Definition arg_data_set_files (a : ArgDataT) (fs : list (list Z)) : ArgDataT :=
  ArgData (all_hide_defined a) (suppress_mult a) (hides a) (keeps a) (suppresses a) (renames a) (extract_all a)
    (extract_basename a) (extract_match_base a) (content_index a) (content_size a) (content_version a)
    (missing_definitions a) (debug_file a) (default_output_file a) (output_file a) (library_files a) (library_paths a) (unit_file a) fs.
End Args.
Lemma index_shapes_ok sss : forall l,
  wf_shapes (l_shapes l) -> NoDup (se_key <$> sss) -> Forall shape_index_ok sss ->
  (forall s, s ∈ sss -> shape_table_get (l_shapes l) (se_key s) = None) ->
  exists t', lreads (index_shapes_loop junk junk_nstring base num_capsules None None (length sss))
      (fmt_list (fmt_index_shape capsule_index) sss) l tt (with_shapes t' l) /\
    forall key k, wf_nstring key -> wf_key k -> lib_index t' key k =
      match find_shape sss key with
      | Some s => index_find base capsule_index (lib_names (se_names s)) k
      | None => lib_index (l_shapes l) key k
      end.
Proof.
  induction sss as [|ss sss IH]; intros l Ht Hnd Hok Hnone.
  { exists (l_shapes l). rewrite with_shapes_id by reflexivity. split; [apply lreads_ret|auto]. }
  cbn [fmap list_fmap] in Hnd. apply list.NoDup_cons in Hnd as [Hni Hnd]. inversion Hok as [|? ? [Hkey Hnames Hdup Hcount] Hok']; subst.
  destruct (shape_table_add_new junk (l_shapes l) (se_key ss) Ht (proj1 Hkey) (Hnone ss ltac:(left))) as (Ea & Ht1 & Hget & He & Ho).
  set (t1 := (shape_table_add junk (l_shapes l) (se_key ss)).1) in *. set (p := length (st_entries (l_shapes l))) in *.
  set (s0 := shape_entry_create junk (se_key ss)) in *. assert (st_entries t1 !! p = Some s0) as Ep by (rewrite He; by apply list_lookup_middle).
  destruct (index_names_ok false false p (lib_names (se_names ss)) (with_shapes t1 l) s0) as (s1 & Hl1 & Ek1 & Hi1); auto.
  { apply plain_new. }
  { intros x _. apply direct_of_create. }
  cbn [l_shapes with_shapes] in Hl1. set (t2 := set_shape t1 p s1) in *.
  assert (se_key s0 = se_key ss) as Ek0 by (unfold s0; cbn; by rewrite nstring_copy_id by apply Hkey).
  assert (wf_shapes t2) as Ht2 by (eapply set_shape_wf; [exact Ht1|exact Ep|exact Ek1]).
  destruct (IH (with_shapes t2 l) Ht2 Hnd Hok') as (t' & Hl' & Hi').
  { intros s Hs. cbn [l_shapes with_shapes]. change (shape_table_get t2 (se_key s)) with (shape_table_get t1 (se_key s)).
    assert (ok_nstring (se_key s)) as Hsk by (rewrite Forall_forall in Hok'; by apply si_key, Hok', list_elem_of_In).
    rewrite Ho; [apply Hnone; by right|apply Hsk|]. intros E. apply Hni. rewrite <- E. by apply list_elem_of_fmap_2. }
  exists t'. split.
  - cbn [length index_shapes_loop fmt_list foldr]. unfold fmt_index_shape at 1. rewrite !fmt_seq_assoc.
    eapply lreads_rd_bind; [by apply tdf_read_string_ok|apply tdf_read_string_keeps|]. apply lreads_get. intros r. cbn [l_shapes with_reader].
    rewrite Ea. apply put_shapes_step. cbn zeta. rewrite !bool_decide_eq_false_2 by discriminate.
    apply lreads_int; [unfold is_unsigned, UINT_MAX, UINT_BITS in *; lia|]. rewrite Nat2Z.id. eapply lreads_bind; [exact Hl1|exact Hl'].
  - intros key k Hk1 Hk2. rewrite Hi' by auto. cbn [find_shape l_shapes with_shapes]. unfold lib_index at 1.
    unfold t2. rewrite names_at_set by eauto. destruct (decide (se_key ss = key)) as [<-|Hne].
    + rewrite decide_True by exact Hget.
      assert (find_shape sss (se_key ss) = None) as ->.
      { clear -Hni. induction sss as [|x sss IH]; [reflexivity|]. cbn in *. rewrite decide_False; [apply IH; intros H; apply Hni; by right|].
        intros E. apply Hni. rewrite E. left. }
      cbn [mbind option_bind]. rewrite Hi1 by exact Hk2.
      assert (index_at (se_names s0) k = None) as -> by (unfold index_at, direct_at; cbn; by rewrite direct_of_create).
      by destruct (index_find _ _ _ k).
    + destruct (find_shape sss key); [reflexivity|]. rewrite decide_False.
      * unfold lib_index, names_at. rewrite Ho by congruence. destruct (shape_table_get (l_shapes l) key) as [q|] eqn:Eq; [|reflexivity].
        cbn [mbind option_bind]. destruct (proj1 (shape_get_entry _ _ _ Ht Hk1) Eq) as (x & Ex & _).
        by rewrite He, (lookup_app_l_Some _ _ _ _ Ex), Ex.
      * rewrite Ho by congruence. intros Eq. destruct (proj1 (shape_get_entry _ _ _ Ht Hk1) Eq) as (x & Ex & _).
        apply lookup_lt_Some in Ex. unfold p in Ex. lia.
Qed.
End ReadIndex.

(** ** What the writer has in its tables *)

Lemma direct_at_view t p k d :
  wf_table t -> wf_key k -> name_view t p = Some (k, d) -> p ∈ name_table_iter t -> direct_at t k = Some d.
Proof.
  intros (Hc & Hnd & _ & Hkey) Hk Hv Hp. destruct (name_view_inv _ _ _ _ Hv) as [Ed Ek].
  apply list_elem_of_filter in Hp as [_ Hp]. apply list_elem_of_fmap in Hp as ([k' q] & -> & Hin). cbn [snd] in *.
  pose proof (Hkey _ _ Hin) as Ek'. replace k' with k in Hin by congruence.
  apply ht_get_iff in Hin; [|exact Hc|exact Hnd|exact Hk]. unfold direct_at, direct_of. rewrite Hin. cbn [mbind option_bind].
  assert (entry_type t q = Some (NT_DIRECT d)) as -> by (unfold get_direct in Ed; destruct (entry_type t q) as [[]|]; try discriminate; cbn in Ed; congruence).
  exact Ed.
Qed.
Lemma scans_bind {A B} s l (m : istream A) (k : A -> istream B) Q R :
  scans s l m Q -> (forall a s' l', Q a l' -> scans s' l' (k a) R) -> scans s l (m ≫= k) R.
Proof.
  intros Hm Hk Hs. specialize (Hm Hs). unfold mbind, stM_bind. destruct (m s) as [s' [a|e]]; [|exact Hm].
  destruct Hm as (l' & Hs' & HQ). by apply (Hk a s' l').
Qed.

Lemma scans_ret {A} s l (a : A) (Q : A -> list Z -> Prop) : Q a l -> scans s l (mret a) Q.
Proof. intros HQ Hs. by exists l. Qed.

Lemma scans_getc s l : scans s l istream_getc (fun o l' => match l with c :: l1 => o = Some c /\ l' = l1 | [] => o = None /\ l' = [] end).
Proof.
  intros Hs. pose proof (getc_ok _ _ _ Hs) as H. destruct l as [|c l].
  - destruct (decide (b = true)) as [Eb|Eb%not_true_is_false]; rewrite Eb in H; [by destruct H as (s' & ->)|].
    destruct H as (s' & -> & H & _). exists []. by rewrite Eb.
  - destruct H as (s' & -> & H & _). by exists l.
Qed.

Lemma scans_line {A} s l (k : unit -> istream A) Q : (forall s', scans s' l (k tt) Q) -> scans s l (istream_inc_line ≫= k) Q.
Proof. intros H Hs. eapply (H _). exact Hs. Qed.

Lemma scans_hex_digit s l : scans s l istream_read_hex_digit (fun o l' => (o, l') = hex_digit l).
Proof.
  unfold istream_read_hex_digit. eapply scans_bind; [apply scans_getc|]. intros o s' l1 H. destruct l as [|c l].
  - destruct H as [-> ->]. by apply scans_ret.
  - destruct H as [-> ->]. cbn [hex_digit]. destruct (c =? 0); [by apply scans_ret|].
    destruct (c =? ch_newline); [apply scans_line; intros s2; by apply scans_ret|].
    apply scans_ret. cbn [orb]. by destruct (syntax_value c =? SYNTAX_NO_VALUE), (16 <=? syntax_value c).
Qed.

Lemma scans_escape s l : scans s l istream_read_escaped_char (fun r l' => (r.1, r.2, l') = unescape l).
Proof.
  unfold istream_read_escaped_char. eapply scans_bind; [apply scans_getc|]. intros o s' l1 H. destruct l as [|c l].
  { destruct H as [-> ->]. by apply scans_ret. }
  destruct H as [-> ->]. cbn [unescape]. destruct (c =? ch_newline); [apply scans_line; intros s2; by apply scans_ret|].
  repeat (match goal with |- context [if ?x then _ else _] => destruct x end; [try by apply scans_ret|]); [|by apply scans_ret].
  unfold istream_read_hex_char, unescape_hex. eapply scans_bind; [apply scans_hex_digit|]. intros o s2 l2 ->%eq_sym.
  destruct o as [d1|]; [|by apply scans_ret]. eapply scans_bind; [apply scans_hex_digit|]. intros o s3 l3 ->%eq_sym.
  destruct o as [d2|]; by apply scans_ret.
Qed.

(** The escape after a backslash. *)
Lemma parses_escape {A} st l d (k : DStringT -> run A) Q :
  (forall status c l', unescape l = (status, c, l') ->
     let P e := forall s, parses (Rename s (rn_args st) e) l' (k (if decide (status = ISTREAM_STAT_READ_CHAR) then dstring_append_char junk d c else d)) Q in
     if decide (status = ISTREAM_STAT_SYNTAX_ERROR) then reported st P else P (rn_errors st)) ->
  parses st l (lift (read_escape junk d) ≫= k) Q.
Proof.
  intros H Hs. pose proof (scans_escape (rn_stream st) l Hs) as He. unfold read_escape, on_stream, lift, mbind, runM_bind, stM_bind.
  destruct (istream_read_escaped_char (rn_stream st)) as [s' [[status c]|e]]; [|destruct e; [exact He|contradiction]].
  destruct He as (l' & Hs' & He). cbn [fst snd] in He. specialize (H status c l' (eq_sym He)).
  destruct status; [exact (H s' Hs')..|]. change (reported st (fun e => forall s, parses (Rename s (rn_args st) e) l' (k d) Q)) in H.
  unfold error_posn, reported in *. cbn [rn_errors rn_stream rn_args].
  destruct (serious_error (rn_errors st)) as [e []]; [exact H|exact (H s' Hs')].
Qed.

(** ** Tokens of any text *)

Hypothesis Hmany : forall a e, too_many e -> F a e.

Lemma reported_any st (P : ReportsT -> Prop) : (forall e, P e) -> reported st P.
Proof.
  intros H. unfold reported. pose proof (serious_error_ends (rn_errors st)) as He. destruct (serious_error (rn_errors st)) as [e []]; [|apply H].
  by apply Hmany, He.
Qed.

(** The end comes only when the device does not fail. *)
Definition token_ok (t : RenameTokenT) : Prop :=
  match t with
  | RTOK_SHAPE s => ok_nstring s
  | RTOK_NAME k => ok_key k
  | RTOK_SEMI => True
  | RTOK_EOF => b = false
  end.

****************************************

Task to complete >> State in a single number how many lines in the data include the word "congruence".

Response area >> 4